Precise segmentation and left/right judgment technologies for digital radiography
AI positioning judgment support for orthopedic radiography
Helping to improve the radiographic efficiency and reduce the burden on the patient
Diagnostic lateral X-ray images of joints like the knees, ankles, etc. require accurate imaging straight from the side of the joint without displacement of the joint. To obtain such accurate X-ray images, however, is complicated, and since the joint may easily be displaced, it is sometimes difficult to judge whether an image is suitable to reach a diagnosis. To solve such problems, Konica Minolta has developed a positioning judgment function that measures the displacement of joints immediately after X-ray imaging using precise segmentation technology, and classifies the extent of the measured displacement into the relevant level of acceptability, and displays the level. If the displacement is judged to exceed the acceptable limit, an alert can be displayed to indicate the need for re-imaging. Confusion between the left and right side of an X-rayed site may be a simple mistake but it carries a huge medical safety risk. To prevent such mistakes, Konica Minolta has developed a left/right judgment function that infers the left and right side of the joint immediately after taking the X-ray image using subject prediction technology. If it is judged that the image was not taken from the side instructed by the physician, the system can display an alert. These functions allow the radiological technologist to promptly decide whether to take the X-ray image again based on objective information provided immediately after radiography. This can avoid unnecessary repeat exposure and having patients return for re-examination, improve radiographic efficiency, and shorten the time of radiographic testing, thereby contributing to reduce the burden on the patient and the radiation dose.

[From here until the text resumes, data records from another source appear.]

(* ===== verification/FreeRtosLife.v ===== *)
(** The life of tasks (src/ESP32/components/freertos/tasks.c): creating them,
    starting the scheduler, deleting them, and giving their memory back.

    The state [control] adds to the kernel what only these calls use: the counts
    of deleted tasks and of task numbers, the names and stacks of the tasks, and
    the blocks of memory in use.  The allocator is a parameter: each allocation
    is an argument, [None] when memory runs out.  Of a new task's memory the frame
    that pxPortInitialiseStack writes on the stack and the thread-local storage
    (with the application's delete callbacks) are left out.

    A deletion is two sections, since it leaves the kernel's mutex before it asks
    for the switch that takes the deleted task off its core. *)

From S2P Require Import Prelude FreeRtosList FreeRtosTasks FreeRtosTime FreeRtosControl.

Definition configMAX_TASK_NAME_LEN : Z := 16.

(** * The state of task control *)

Record control := mkControl {
  kern : kernel;
  uxTasksDeleted : Z;
  uxTaskNumber : Z;
  pcTaskName : gmap Z (list Z);
  pxStack : gmap Z Z;
  heap : gset Z }.       (* the blocks in use, by their address *)

Abbreviation C := (st control).

Definition set_kern v s := mkControl v (uxTasksDeleted s) (uxTaskNumber s) (pcTaskName s) (pxStack s) (heap s).
Definition set_deleted v s := mkControl (kern s) v (uxTaskNumber s) (pcTaskName s) (pxStack s) (heap s).
Definition set_number v s := mkControl (kern s) (uxTasksDeleted s) v (pcTaskName s) (pxStack s) (heap s).
Definition set_names v s := mkControl (kern s) (uxTasksDeleted s) (uxTaskNumber s) v (pxStack s) (heap s).
Definition set_stacks v s := mkControl (kern s) (uxTasksDeleted s) (uxTaskNumber s) (pcTaskName s) v (heap s).
Definition set_heap v s := mkControl (kern s) (uxTasksDeleted s) (uxTaskNumber s) (pcTaskName s) (pxStack s) v.

Definition on_kern {A} (m : K A) : C A := fun s =>
  match m (kern s) with Ret (a, k) => Ret (a, set_kern k s) | Fault e => Fault e end.

Definition set_tasks v k := mkKernel (tcbs k) (klists k) (delayed_is_1 k) (pxCurrentTCB k) (xPortGetCoreID k) (uxSchedulerSuspended k) (xSchedulerRunning k) v (uxPendedTicks k) (xTickCount k) (xNumOfOverflows k) (xNextTaskUnblockTime k) (xYieldPending k) (yields k) (queues k) (groups k) (stray_read k).

(** ** Memory *)

(** The allocator's answer [r], and what follows when there is a block. *)
Definition pvPortMalloc (r : option Z) : C (option Z) :=
  match r with
  | None => mret None
  | Some a => modify (fun s => set_heap ({[a]} ∪ heap s) s);; mret (Some a)
  end.
Definition vPortFree (a : Z) : C unit :=
  s ← get; if bool_decide (a ∈ heap s) then modify (fun s => set_heap (heap s ∖ {[a]}) s) else throw BadFree.

(** * Creation *)

(** The loop that copies at most [n] bytes of the name, up to its end. *)
Fixpoint copy_name (n : nat) (pcName : list Z) : res (list Z) :=
  match n with
  | O => Ret []
  | S n => match pcName with
           | [] => Fault OutOfBounds
           | b :: pcName => if b =? 0 then Ret [0] else l ← copy_name n pcName; Ret (b :: l)
           end
  end.

(** The bytes of pcTaskName that are written; the last of the array ends it. *)
Definition task_name (pcName : list Z) : res (list Z) :=
  l ← copy_name (Z.to_nat configMAX_TASK_NAME_LEN) pcName;
  Ret (if zlen l =? configMAX_TASK_NAME_LEN then take (Z.to_nat (configMAX_TASK_NAME_LEN - 1)) l ++ [0] else l).
(** C19. A queue is a bounded list of items.  For a queue that represents
    [items] (and is neither a mutex nor in a queue set), posting from a task or
    from an interrupt puts a copy of the item behind the items, in front of
    them, or in place of the only one, exactly when there is room, and reports
    a full queue without a change otherwise (a task with ticks left goes on to
    wait); receiving returns the first item and removes it, peeking returns it
    and keeps it, and an empty queue is reported without a change; the
    observers give the number of items and of free places.  Overwriting is
    allowed on queues of length one that hold data: on a full semaphore it
    would count beyond the length, and nothing is stated of that.  No run
    faults, and no other queue changes; where a post or a receive wakes a task
    without affinity, this holds if the read of pxCurrentTCB[tskNO_AFFINITY]
    in taskYIELD_OTHER_CORE returns, as [kwf] asks of every such task
    ([stray_read]; pinned tasks need nothing). *)
Theorem queue_refinement k q Q items item pos ticks set woken :
  kwf k -> placed k -> queues k !! q = Some Q -> queue_rep Q items -> pcHead_is_NULL Q = false ->
  pxQueueSetContainer Q = None ->
  (post_ok Q item pos items ->
    (exists k', send_section q item ticks pos set k = Ret (Returned true, k') /\
       becomes q Q (post pos (stored Q item) items) k k') /\
    (exists k' w, xQueueGenericSendFromISR q item woken pos k = Ret ((true, w), k') /\
       becomes q Q (post pos (stored Q item) items) k k')) /\
  (zlen items = uxLength Q -> pos <> queueOVERWRITE ->
    (if ticks =? 0 then send_section q item ticks pos set k = Ret (Returned false, k)
     else exists t, send_section q item ticks pos set k = Ret (NotYet t, k)) /\
    ((0 < uxItemSize Q -> item <> None) -> xQueueGenericSendFromISR q item woken pos k = Ret ((false, woken), k))) /\
  (uxItemSize Q = 0 ->
    if zlen items <? uxLength Q
    then exists k' w, xQueueGiveFromISR q woken k = Ret ((true, w), k') /\ becomes q Q (items ++ [[]]) k k'
    else xQueueGiveFromISR q woken k = Ret ((false, woken), k)) /\
  match items with
  | x :: rest =>
      (exists k', receive_section q ticks false set k = Ret (Returned (true, x), k') /\ becomes q Q rest k k') /\
      (exists k' w, xQueueReceiveFromISR q true woken k = Ret ((true, x, w), k') /\ becomes q Q rest k k') /\
      (exists k', receive_section q ticks true set k = Ret (Returned (true, x), k') /\ queues k' = queues k) /\
      (uxItemSize Q <> 0 -> xQueuePeekFromISR q true k = Ret ((true, x), k))
  | [] =>
      (forall peek, if ticks =? 0 then receive_section q ticks peek set k = Ret (Returned (false, []), k)
       else exists t, receive_section q ticks peek set k = Ret (NotYet t, k)) /\
      xQueueReceiveFromISR q true woken k = Ret ((false, [], woken), k) /\
      (uxItemSize Q <> 0 -> xQueuePeekFromISR q true k = Ret ((false, []), k))
  end /\
  uxQueueMessagesWaiting q k = Ret (zlen items, k) /\
  uxQueueSpacesAvailable q k = Ret (uxLength Q - zlen items, k) /\
  xQueueIsQueueEmptyFromISR q k = Ret (bool_decide (items = []), k) /\
  xQueueIsQueueFullFromISR q k = Ret (zlen items =? uxLength Q, k).
Proof.
  intros Hk Hp Hq Hr Hm Hc. pose proof Hr as [(HL & _ & _) (Hn & Hle) _ _]. pose proof (zlen_nonneg items).
  split; [intros Hpo; split; [by apply send_section_room | by apply isr_send_room] |].
  split; [intros Hf Ho; split; [by apply (send_section_full k q Q items) | intros; by apply (isr_send_full k q Q items)] |].
  split; [by apply isr_give |].
  split; [destruct items as [| x rest]; split_and! |].
  - intros peek. by apply (receive_empty k q Q []).
  - exact (isr_receive k q Q [] Hk Hp Hq Hr Hm woken).
  - exact (isr_peek k q Q [] Hk Hp Hq Hr).
  - destruct (receive_run k q Q x rest ticks set Hk Hp Hq Hr Hm) as (Q' & k' & Hrun & Hr' & Hs & Hw).
    exists k'. split; [done |]. by eapply woken_becomes.
  - exact (isr_receive k q Q (x :: rest) Hk Hp Hq Hr Hm woken).
  - destruct (peek_run k q Q x rest ticks set Hk Hp Hq Hr) as (k' & Hrun & []). exists k'. split; [done |].
    by apply f_queues.
  - exact (isr_peek k q Q (x :: rest) Hk Hp Hq Hr).
  - unfold uxQueueMessagesWaiting, uxQueueSpacesAvailable, xQueueIsQueueEmptyFromISR, xQueueIsQueueFullFromISR.
    repeat (erewrite run_bind by (by apply get_queue_run)). rewrite Hn, wrap_u_small by lia. split_and!; try done.
    unfold mret, st_ret. do 2 f_equal. destruct items; [done |]. rewrite zlen_cons in *.
    rewrite bool_decide_false by done. apply Z.eqb_neq. pose proof (zlen_nonneg items). lia.
Qed.

(** * Creation *)

(** Nobody waits on a queue that does not exist yet. *)
Definition fresh (k : kernel) (q : Z) : Prop := klists k (xTasksWaitingToSend q) = [] /\ klists k (xTasksWaitingToReceive q) = [].

Definition new_queue (len size n : Z) (static : bool) : Queue_t :=
  mkQueue false (pcTail (wrap_u 32 (len * size))) 0 (pcReadFrom (wrap_u 32 ((len - 1) * size))) 0 len size static None
    (replicate (Z.to_nat n) 0).

Lemma prvInitialiseNewQueue_run len size n static q k : kwf k -> placed k -> fresh k q ->
  exists k', prvInitialiseNewQueue len size n static q k = Ret (tt, k') /\
    queues k' = <[q := new_queue len size n static]> (queues k) /\ kwf k' /\ placed k' /\
    (forall l, klists k' l = klists k l) /\ tcbs k' = tcbs k /\ pxCurrentTCB k' = pxCurrentTCB k /\
    xPortGetCoreID k' = xPortGetCoreID k /\ xSchedulerRunning k' = xSchedulerRunning k.
Proof.
  intros Hk Hp [F1 F2]. unfold prvInitialiseNewQueue, xQueueGenericReset.
  erewrite run_bind by done. erewrite run_bind.
  2:{ erewrite run_bind by (by apply get_queue_run, with_queue_lookup). erewrite run_bind by done.
      erewrite run_bind; [done |]. by erewrite run_bind by done. }
  cbn [uxLength uxItemSize pcHead_is_NULL ucStaticallyAllocated pxQueueSetContainer storage].
  erewrite run_bind by (apply get_queue_run; cbn; apply lookup_insert_eq).
  eexists. split; [done |]. cbn. rewrite !insert_insert_eq.
  assert (forall l, (<[xTasksWaitingToReceive q:=[]]> (<[xTasksWaitingToSend q:=[]]> (klists k))) l = klists k l) as El.
  { intros l. destruct (decide (l = xTasksWaitingToReceive q)) as [-> |]; [by rewrite fn_lookup_insert |].
    rewrite fn_lookup_insert_ne by done. destruct (decide (l = xTasksWaitingToSend q)) as [-> |]; [by rewrite fn_lookup_insert |].
    by rewrite fn_lookup_insert_ne. }
  split_and!; try done.
  destruct Hk as [Hin Hki Hd Hc Hcu Ha]. split; cbn; try done.
  - intros l t. by rewrite El.
  - intros l. by rewrite El.
Qed.

Lemma new_queue_rep len size static : 0 < len < 2 ^ 32 -> 0 <= size -> len * size < 2 ^ 32 ->
  queue_rep (new_queue len size (len * size) static) [].
Proof.
  intros Hl Hs Hw. split; cbn -[zlen]; change (zlen []) with 0; [done | lia | intros b Hb; by apply elem_of_nil in Hb |].
  intros Hs0. exists ((len - 1) * size).
  assert (0 <= (len - 1) * size /\ (len - 1) * size + size = len * size) as [? ?] by nia.
  rewrite !wrap_u_small by lia. unfold zlen. rewrite length_replicate. split_and!; try done; try lia.
  - apply Z.divide_factor_r.
  - apply Z.divide_0_r.
  - replace ((len - 1) * size + size + 0 * size) with (len * size) by lia. apply Z.mod_same. lia.
Qed.

(** A counting semaphore is a queue of empty items. *)
Lemma new_semaphore_rep max n static : 0 < max < 2 ^ 32 -> 0 <= n <= max ->
  queue_rep (with_messages n (new_queue max 0 0 static)) (replicate (Z.to_nat n) []).
Proof.
  intros Hm Hn. split; cbn -[zlen].
  - lia.
  - unfold zlen. rewrite length_replicate. lia.
  - intros b Hb. apply elem_of_replicate in Hb as [-> _]. done.
  - lia.
Qed.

The positioning judgment function identifies the area and extent of displacement of the joint on the obtained image. The function (1) identifies the local area of the joint on the image based on deep learning, (2) performs segmentation processing of the identified local area based on deep learning to identify the displaced area, and then (3) measures the distance of the segmented area from the center of the joint to determine the maximally displaced width. The left/right judgment function firstly (1) performs pretreatment to change the image size and adjust the gradation and density of the captured image, then (2) estimates the probability that the image is that of the left or the right side of the joint based on deep learning, and then (3) determines the side with the higher probability as the side of the joint of which the image was actually taken. These functions involve high-speed processing because the results have to be displayed immediately after the X-rays have been taken.